2021 single by Lim Young-woong

"My Starry Love" is a song recorded by South Korean trot singer Lim Young-woong. It was released as a digital single on March 9, 2021, through Tizzo C&C, New Era Project, Mulgogi Music and Kakao Entertainment. Penned by veteran trot singer-songwriter Seol Woon-do, the song's musical style focuses on authentic trot music, while the lyrics are about a person's love for those who have stood by him or her for a long time. Prior to its release, Lim premiered the song at the finals of the second season of Miss Trot.

Commercially, "My Starry Love" was a success in South Korea, topping the Gaon Digital Chart and becoming the singer's first number-one single. The song also earned Lim the first music program award ever since his debut, winning first place on Show! Music Core. This feat made him the first trot artist to receive a music show win in 14 years since 2007.

==Background and release==
"My Starry Love" was written and composed by Seol Woon-do, one of South Korea's best-known trot singer-songwriters. (Note: Lim had previously covered Seol's 1997 song "Purple-Colored Postcard" at the semi-finals of Mr. Trot.) Unlike the singer's previous singles "Trust in Me" and "Hero", the song's musical style focuses on authentic trot music.
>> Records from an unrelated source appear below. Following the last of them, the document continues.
(* ===== verification/Hart.v ===== *)
(** * One processor: registers, control registers and instructions

    The part of kernel/riscv.h that reads and writes control and status registers, and
    a semantics for the instructions that the assembly files use.  A hart runs against
    the physical memory of Mem; [xlate satp va] is the physical address that a virtual
    address denotes under page table register [satp]. *)

From S2P Require Import Prelude KMonad Riscv Mem.

Inductive reg :=
| RA | SP | GP | TP | T0 | T1 | T2 | S0 | S1 | A0 | A1 | A2 | A3 | A4 | A5 | A6 | A7
| S2 | S3 | S4 | S5 | S6 | S7 | S8 | S9 | S10 | S11 | T3 | T4 | T5 | T6.
#[export] Instance reg_eq_dec : EqDecision reg.
Proof. solve_decision. Defined.

Inductive csr :=
| MHARTID | MSTATUS | MEPC | SSTATUS | SIP | SIE | MIE | SEPC | MEDELEG | MIDELEG | STVEC | MTVEC
| PMPCFG0 | PMPADDR0 | SATP | MSCRATCH | SSCRATCH | SCAUSE | STVAL | MCOUNTEREN | TIME.
#[export] Instance csr_eq_dec : EqDecision csr.
Proof. solve_decision. Defined.

Record hart := Hart { h_reg : reg -> Z; h_csr : csr -> Z }.

Definition set_reg (r : reg) (v : Z) (h : hart) : hart :=
  Hart (fun r' => if decide (r' = r) then v else h_reg h r') (h_csr h).
Definition set_csr (x : csr) (v : Z) (h : hart) : hart :=
  Hart (h_reg h) (fun x' => if decide (x' = x) then v else h_csr h x').

(** ** The accessors of riscv.h *)

Definition csrr (x : csr) : M hart Z := gets (fun h => h_csr h x).
Definition csrw (x : csr) (v : Z) : M hart unit := modify (set_csr x (u64 v)).
Definition mv_from (r : reg) : M hart Z := gets (fun h => h_reg h r).

Definition r_mhartid : M hart Z := csrr MHARTID.

Definition MSTATUS_MPP_MASK := Z.shiftl 3 11.
Definition MSTATUS_MPP_S := Z.shiftl 1 11.
Definition MSTATUS_MIE := Z.shiftl 1 3.
Definition r_mstatus : M hart Z := csrr MSTATUS.
Definition w_mstatus (x : Z) : M hart unit := csrw MSTATUS x.
Definition w_mepc (x : Z) : M hart unit := csrw MEPC x.

Definition SSTATUS_SPP := Z.shiftl 1 8.
Definition SSTATUS_SPIE := Z.shiftl 1 5.
Definition SSTATUS_SIE := Z.shiftl 1 1.
Definition r_sstatus : M hart Z := csrr SSTATUS.
Definition w_sstatus (x : Z) : M hart unit := csrw SSTATUS x.

Definition r_sip : M hart Z := csrr SIP.
Definition w_sip (x : Z) : M hart unit := csrw SIP x.

Definition SIE_SEIE := Z.shiftl 1 9.
Definition SIE_STIE := Z.shiftl 1 5.
Definition SIE_SSIE := Z.shiftl 1 1.
Definition r_sie : M hart Z := csrr SIE.
Definition w_sie (x : Z) : M hart unit := csrw SIE x.

Definition MIE_MTIE := Z.shiftl 1 7.
Definition r_mie : M hart Z := csrr MIE.
Definition w_mie (x : Z) : M hart unit := csrw MIE x.

Definition w_sepc (x : Z) : M hart unit := csrw SEPC x.
Definition r_sepc : M hart Z := csrr SEPC.
Definition r_medeleg : M hart Z := csrr MEDELEG.
Definition w_medeleg (x : Z) : M hart unit := csrw MEDELEG x.
Definition r_mideleg : M hart Z := csrr MIDELEG.
Definition w_mideleg (x : Z) : M hart unit := csrw MIDELEG x.
Definition w_stvec (x : Z) : M hart unit := csrw STVEC x.
Definition r_stvec : M hart Z := csrr STVEC.
Definition w_mtvec (x : Z) : M hart unit := csrw MTVEC x.
Definition w_pmpcfg0 (x : Z) : M hart unit := csrw PMPCFG0 x.
Definition w_pmpaddr0 (x : Z) : M hart unit := csrw PMPADDR0 x.
Definition w_satp (x : Z) : M hart unit := csrw SATP x.
Definition r_satp : M hart Z := csrr SATP.
Definition w_mscratch (x : Z) : M hart unit := csrw MSCRATCH x.
Definition r_scause : M hart Z := csrr SCAUSE.
Definition r_stval : M hart Z := csrr STVAL.
Definition w_mcounteren (x : Z) : M hart unit := csrw MCOUNTEREN x.
Definition r_mcounteren : M hart Z := csrr MCOUNTEREN.
Definition r_time : M hart Z := csrr TIME.

Definition intr_on : M hart unit := x <- r_sstatus ;; w_sstatus (Z.lor x SSTATUS_SIE).
Definition intr_off : M hart unit := x <- r_sstatus ;; w_sstatus (Z.land x (Z.lnot SSTATUS_SIE)).
Definition intr_get : M hart bool :=
  x <- r_sstatus ;;
  ret (negb (Z.land x SSTATUS_SIE =? 0)).

Definition r_sp : M hart Z := mv_from SP.
Definition r_tp : M hart Z := mv_from TP.
Definition w_tp (x : Z) : M hart unit := modify (set_reg TP (u64 x)).
Definition r_ra : M hart Z := mv_from RA.
(** [sfence_vma]: the translations of [xlate] are always current. *)
Definition sfence_vma : M hart unit := ret tt.

(** ** Instructions *)

Inductive instr :=
| SD (r : reg) (off : Z) (base : reg)
| LD (r : reg) (off : Z) (base : reg)
| LI (r : reg) (v : Z)
| ADDI (rd rs : reg) (i : Z)
| ADD (rd rs1 rs2 : reg)
| MUL (rd rs1 rs2 : reg)
| CSRR (r : reg) (x : csr)
| CSRW (x : csr) (r : reg)
| CSRRW (rd : reg) (x : csr) (rs : reg)
| SFENCE.

(** A hart and the memory. *)
Record amach := Am { am_hart : hart; am_mem : mem }.

Definition areg (s : amach) (r : reg) : Z := h_reg (am_hart s) r.
Definition acsr (s : amach) (x : csr) : Z := h_csr (am_hart s) x.
Definition put_reg (r : reg) (v : Z) (s : amach) : amach := Am (set_reg r v (am_hart s)) (am_mem s).
Definition put_csr (x : csr) (v : Z) (s : amach) : amach := Am (set_csr x v (am_hart s)) (am_mem s).

Section exec.
Variable xlate : Z -> Z -> Z.

Definition ea (s : amach) (base : reg) (off : Z) : Z := xlate (acsr s SATP) (u64 (areg s base + off)).

Definition exec1 (i : instr) (s : amach) : amach :=
  match i with
  | SD r off base => Am (am_hart s) (store64 (am_mem s) (ea s base off) (areg s r))
  | LD r off base => put_reg r (load64 (am_mem s) (ea s base off)) s
  | LI r v => put_reg r (u64 v) s
  | ADDI rd rs i => put_reg rd (u64 (areg s rs + i)) s
  | ADD rd rs1 rs2 => put_reg rd (u64 (areg s rs1 + areg s rs2)) s
  | MUL rd rs1 rs2 => put_reg rd (u64 (areg s rs1 * areg s rs2)) s
  | CSRR r x => put_reg r (acsr s x) s
  | CSRW x r => put_csr x (areg s r) s
  | CSRRW rd x rs => put_reg rd (acsr s x) (put_csr x (areg s rs) s)
  | SFENCE => s
  end.

Definition exec (l : list instr) (s : amach) : amach := fold_left (fun s i => exec1 i s) l s.

Lemma exec_app l1 l2 s : exec (l1 ++ l2) s = exec l2 (exec l1 s).
Proof. apply fold_left_app. Qed.

Lemma exec_cons i l s : exec (i :: l) s = exec l (exec1 i s).
Proof. done. Qed.
End exec.

Lemma areg_put r v s r' : areg (put_reg r v s) r' = if decide (r' = r) then v else areg s r'.
Proof. done. Qed.
Lemma acsr_put x v s x' : acsr (put_csr x v s) x' = if decide (x' = x) then v else acsr s x'.
Proof. done. Qed.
The lyrics of the song describe a person's love for those who have stood by him or her for a long time, in a calm manner. "From the beginning of the songwriting stage, I made this song thinking only about Lim," said Seol. The song was mastered by Stuart Hawkes, a world-renowned engineer at Metropolis Studios in London.

On February 27, 2021, Lim uploaded a video titled "A Letter to You" on his official YouTube channel. After expressing love and gratitude towards his fans, he asked for their opinions about his upcoming song through questions at the end of the clip; "Are you waiting for Lim Young-woong's new song? What kind of song do you want for the next time? Please tell me what you have in mind with comments."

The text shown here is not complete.